Action item> Instruction for the data below: set down exactly the lines from the line with "cbn [all_chars] in" to the line with "f_equal. apply IH;", inclusive, and no others.

Records from a collection:
§ §

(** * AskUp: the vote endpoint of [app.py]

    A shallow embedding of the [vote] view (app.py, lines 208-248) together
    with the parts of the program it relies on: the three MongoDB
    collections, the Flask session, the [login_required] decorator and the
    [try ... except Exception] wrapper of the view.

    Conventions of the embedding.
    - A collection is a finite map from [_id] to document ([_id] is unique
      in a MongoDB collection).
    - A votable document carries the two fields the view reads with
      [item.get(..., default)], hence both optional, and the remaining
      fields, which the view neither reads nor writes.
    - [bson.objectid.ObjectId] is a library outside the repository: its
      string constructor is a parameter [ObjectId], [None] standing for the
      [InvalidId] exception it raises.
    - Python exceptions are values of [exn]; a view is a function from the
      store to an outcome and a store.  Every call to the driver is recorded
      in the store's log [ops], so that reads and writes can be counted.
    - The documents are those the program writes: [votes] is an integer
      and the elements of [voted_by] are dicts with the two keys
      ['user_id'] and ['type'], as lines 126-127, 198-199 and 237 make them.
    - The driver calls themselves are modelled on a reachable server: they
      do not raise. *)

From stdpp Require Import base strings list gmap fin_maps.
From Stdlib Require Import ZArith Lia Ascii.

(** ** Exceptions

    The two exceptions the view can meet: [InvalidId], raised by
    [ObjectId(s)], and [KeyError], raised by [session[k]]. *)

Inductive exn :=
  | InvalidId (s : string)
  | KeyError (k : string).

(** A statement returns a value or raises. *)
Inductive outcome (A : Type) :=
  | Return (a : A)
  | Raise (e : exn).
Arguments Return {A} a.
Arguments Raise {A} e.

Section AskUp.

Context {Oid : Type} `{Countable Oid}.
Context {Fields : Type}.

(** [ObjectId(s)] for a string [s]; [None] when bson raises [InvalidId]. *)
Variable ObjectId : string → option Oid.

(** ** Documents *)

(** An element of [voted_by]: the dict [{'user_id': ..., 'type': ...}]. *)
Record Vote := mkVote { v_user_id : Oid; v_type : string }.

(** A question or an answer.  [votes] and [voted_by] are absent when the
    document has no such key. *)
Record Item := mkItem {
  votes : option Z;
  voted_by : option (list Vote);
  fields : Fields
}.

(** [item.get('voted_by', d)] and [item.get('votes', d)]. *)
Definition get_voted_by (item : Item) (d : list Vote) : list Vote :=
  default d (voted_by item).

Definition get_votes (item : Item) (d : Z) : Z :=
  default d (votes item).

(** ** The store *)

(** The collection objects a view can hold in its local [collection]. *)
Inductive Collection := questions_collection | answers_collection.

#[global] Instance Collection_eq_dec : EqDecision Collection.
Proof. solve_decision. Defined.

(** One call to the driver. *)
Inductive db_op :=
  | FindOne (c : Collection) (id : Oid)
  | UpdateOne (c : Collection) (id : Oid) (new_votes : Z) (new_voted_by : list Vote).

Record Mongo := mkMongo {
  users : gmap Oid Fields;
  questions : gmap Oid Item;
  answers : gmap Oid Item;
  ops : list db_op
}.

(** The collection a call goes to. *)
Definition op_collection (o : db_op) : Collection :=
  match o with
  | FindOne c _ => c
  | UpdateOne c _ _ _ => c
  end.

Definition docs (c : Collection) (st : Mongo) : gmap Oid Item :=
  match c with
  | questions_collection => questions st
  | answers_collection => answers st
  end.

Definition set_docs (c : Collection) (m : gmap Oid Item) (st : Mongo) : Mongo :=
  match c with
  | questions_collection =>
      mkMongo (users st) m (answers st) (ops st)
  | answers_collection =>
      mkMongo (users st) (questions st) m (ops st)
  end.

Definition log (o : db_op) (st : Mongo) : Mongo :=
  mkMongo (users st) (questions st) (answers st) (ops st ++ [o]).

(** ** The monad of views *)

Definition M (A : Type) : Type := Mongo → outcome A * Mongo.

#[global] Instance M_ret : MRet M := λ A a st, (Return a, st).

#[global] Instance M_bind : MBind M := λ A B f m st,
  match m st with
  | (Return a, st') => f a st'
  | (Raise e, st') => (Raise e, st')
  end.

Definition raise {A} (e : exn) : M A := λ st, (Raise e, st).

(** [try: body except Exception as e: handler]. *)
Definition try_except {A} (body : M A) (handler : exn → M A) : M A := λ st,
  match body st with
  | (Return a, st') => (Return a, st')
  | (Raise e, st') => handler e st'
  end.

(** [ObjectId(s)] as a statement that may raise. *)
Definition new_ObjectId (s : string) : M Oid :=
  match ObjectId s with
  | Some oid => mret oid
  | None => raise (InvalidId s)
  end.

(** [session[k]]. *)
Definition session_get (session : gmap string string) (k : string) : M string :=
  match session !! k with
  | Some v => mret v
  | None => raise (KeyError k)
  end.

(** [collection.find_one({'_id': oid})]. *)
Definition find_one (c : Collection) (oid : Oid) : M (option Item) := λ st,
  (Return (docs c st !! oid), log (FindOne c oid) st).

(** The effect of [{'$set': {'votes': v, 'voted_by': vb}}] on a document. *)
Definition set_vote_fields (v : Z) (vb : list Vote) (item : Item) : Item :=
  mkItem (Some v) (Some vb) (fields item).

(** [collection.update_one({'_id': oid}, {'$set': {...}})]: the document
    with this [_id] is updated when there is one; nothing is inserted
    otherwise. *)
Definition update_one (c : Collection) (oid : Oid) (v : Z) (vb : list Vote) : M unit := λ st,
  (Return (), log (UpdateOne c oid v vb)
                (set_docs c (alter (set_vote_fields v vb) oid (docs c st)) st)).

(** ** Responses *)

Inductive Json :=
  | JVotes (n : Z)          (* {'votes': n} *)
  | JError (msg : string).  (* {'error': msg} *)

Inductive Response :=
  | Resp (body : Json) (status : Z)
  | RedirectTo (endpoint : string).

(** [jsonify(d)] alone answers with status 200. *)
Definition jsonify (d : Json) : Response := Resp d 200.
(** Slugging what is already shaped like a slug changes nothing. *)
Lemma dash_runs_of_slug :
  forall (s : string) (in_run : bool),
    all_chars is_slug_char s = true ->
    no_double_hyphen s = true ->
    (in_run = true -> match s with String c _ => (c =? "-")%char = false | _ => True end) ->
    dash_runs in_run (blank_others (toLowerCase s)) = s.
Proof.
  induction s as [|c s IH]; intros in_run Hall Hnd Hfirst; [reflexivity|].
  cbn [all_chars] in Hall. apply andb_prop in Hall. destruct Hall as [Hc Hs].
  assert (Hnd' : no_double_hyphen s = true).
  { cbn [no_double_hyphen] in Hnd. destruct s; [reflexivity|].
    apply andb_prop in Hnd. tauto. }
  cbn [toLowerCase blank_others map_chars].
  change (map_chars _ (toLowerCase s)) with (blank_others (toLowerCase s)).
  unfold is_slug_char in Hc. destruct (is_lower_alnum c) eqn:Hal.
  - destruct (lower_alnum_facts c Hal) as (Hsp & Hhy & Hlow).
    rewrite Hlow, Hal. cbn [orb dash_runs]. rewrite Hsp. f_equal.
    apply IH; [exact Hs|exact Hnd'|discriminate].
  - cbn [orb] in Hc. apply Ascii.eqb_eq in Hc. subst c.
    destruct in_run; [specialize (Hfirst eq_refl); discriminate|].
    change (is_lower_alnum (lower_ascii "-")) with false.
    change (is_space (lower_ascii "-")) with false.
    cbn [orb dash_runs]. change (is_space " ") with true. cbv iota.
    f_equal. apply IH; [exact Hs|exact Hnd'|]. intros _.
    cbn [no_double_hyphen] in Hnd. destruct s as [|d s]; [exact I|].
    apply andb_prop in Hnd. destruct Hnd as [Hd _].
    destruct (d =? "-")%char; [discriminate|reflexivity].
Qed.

§ §

Task result>
  cbn [all_chars] in Hall. apply andb_prop in Hall. destruct Hall as [Hc Hs].
  assert (Hnd' : no_double_hyphen s = true).
  { cbn [no_double_hyphen] in Hnd. destruct s; [reflexivity|].
    apply andb_prop in Hnd. tauto. }
  cbn [toLowerCase blank_others map_chars].
  change (map_chars _ (toLowerCase s)) with (blank_others (toLowerCase s)).
  unfold is_slug_char in Hc. destruct (is_lower_alnum c) eqn:Hal.
  - destruct (lower_alnum_facts c Hal) as (Hsp & Hhy & Hlow).
    rewrite Hlow, Hal. cbn [orb dash_runs]. rewrite Hsp. f_equal.
    apply IH; [exact Hs|exact Hnd'|discriminate].
  - cbn [orb] in Hc. apply Ascii.eqb_eq in Hc. subst c.
    destruct in_run; [specialize (Hfirst eq_refl); discriminate|].
    change (is_lower_alnum (lower_ascii "-")) with false.
    change (is_space (lower_ascii "-")) with false.
    cbn [orb dash_runs]. change (is_space " ") with true. cbv iota.
    f_equal. apply IH; [exact Hs|exact Hnd'|]. intros _.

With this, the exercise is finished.